残念ながら、投票できる年齢が引き下げられた後も、年齢が若いほど投票率が低い傾向は続いている。
参院選鹿児島選挙区の18歳投票率は前々回が28.32%で全世代平均を17.43ポイント、前回は30.77%で17.86ポイントそれぞれ下回った。若い世代の投票率が低いと、若者を重視した政策が後回しにされる可能性があることも知っておかねばならない。
■SNS頼みは危険
交流サイト(SNS)のショート動画で政治や選挙に関心を持った人もいるだろう。インターネットを使った選挙運動の解禁とSNSの普及により、有権者が得られる情報は飛躍的に増えた。
SNSは有効なツールであり、活用しない手はない。「推し活」のように好きな政党や候補を見つけて応援してもいい。ただ、それだけで投票先を決めないでほしい。
自分の考えに近い意見ばかりが表示される傾向がSNSにはある上、偽情報も多いからだ。欧米や台湾ではネットを利用した選挙介入も問題になった。

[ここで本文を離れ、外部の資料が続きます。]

(** * Boss-fight server: a shallow embedding of [server.js]

  The server keeps its game state in process-wide variables and runs
  handlers to completion on the Node.js event loop.  Here the variables are
  the fields of one record, [GameState]; every handler (or, for an [async]
  function, every stretch of code between two [await]s) is a function from
  the state to the new state and the list of effects it performs
  (broadcasts, timers, ledger calls).

  Numbers.  Hit points, hit counts and timestamps are integer-valued
  JavaScript numbers and are modelled in [Z]; so are the integers the ledger
  holds, which [BN.toNumber] hands over only below 2^53.  Amounts of lamports
  and SOL the server computes with are IEEE 754 doubles, [Double.t], with
  the rounding of every operation.

  Strings.  The text of a chat message and of the keyword configuration is a
  sequence of UTF-16 code units, [JsString.t], with the Unicode-aware
  [toUpperCase] and [trim] of JavaScript.  User names, wallet addresses,
  signatures and the like are only ever compared and are kept as [string]s.
  [console.log] output is not modelled. *)

From Stdlib Require Import ZArith List String Ascii Bool Lia.
From Stdlib Require Import Sorted Permutation.
From Stdlib Require Import Floats.SpecFloat.
Import ListNotations.

Local Open Scope string_scope.
Local Open Scope list_scope.
Local Open Scope Z_scope.

(** ** JavaScript strings

    A string is the sequence of its UTF-16 code units. *)

Module JsString.

Definition t := list Z.

(** The code units of a literal of the ASCII range. *)
Definition of_ascii (s : string) : t :=
  map (fun c => Z.of_N (N_of_ascii c)) (list_ascii_of_string s).

Fixpoint startsWith (text k : t) {struct k} : bool :=
  match k, text with
  | [], _ => true
  | _ :: _, [] => false
  | a :: k', b :: text' => (a =? b) && startsWith text' k'
  end.

(** [String.prototype.includes] *)
Fixpoint includes (text k : t) : bool :=
  startsWith text k ||
  match text with
  | [] => false
  | _ :: text' => includes text' k
  end.

(** Truthiness of a string: only the empty string is falsy. *)
Definition truthy (s : t) : bool :=
  match s with [] => false | _ :: _ => true end.

(** [s.split(',')] *)
Fixpoint split_comma (s : t) : list t :=
  match s with
  | [] => [[]]
  | c :: r =>
      if c =? 0x2C then [] :: split_comma r
      else match split_comma r with
           | h :: l => (c :: h) :: l
           | [] => [[c]]
           end
  end.

(** The code points ECMAScript calls WhiteSpace or LineTerminator: TAB, LF,
    VT, FF, CR, the space separators of Unicode (category Zs), LS, PS and the
    byte order mark.  All are single code units. *)
Definition white_space : list Z :=
  [0x9; 0xA; 0xB; 0xC; 0xD; 0x20; 0xA0; 0x1680;
   0x2000; 0x2001; 0x2002; 0x2003; 0x2004; 0x2005; 0x2006; 0x2007; 0x2008;
   0x2009; 0x200A; 0x2028; 0x2029; 0x202F; 0x205F; 0x3000; 0xFEFF].

Definition is_white_space (c : Z) : bool := existsb (Z.eqb c) white_space.

Fixpoint trimStart (s : t) : t :=
  match s with
  | [] => []
  | c :: r => if is_white_space c then trimStart r else s
  end.

Fixpoint trimEnd (s : t) : t :=
  match s with
  | [] => []
  | c :: r =>
      match trimEnd r with
      | [] => if is_white_space c then [] else [c]
      | r' => c :: r'
      end
  end.

(** [String.prototype.trim] *)
Definition trim (s : t) : t := trimEnd (trimStart s).

(** *** Code points *)

Definition is_high_surrogate (c : Z) : bool := (0xD800 <=? c) && (c <=? 0xDBFF).
Definition is_low_surrogate (c : Z) : bool := (0xDC00 <=? c) && (c <=? 0xDFFF).

(** The code points of a string: a high surrogate followed by a low one is
    one code point, every other code unit is a code point of its own. *)
Fixpoint codePoints (s : t) : list Z :=
  match s with
  | [] => []
  | a :: r =>
      match r with
      | b :: r' =>
          if is_high_surrogate a && is_low_surrogate b
          then (0x10000 + (a - 0xD800) * 0x400 + (b - 0xDC00)) :: codePoints r'
          else a :: codePoints r
      | [] => [a]
      end
  end.

(** The code units of a code point. *)
Definition codeUnits (cp : Z) : t :=
  if cp <? 0x10000 then [cp]
  else [0xD800 + (cp - 0x10000) / 0x400; 0xDC00 + (cp - 0x10000) mod 0x400].
(** A received item stamped with second [s]. *)
Definition inSecond (s : Z) (r : Received) : Prop :=
  match r with
  | RecvLatency e => time.Unix (Timestamp e) = s
  | RecvError now => time.Unix now = s
  | RecvDone => False
  end.

(** A received item that ends second [s]: an error signal in another second,
    or a latency event in another second that is at most 60 seconds later in
    the program's arithmetic (so that its clean-up keeps [s]). *)
Definition endsSecond (s : Z) (r : Received) : Prop :=
  match r with
  | RecvLatency e =>
      time.Unix (Timestamp e) <> s /\
      int64.sub (time.Unix (Timestamp e)) s <= 60
  | RecvError now => time.Unix now <> s
  | RecvDone => False
  end.

(** One iteration of the loop on a received item other than [RecvDone]. *)
Definition iteration (ps : PerformanceStats) (r : Received)
  : PerformanceStats :=
  match r with
  | RecvLatency e => caseLatency ps e
  | RecvError now => caseError ps now
  | RecvDone => ps
  end.

(** The numbers of calls of [RecordLatency], [RecordError] and [Close] in a
    sequence of steps. *)
Fixpoint calledLatencies (acts : list Action) : Z :=
  match acts with
  | [] => 0
  | CallRecordLatency _ _ :: acts => 1 + calledLatencies acts
  | _ :: acts => calledLatencies acts
  end.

発信元をしっかり確認しよう。
各政党のホームページで、それぞれの考え方を見比べることをお薦めする。
設問に答えていくと自分の意見に近い政党が分かる「ボートマッチ」サイトも参考になる。南日本新聞を含め各マスコミのホームページを確認してみよう。
手元に公示期間中の新聞があれば目を通してほしい。各党の公約などが紹介されている。鹿児島選挙区の候補者の考えは連載「論点を問う」(8〜13日付)や横顔(5日付)、討論会(6、7日付)で確認できる。
なるべく多くの情報に触れ、投票先を決めることが大事だ。
ぴったりはまる候補が出てこないかもしれない。「物価高対策でバラマキをしてほしくない人が入れる政党がない」といった嘆きも耳にする。「この候補の方がまし」といった消去法の選び方で構わない。現実はそっちが主流派かもしれない。有権者一人一人が意思表示することが大事だ。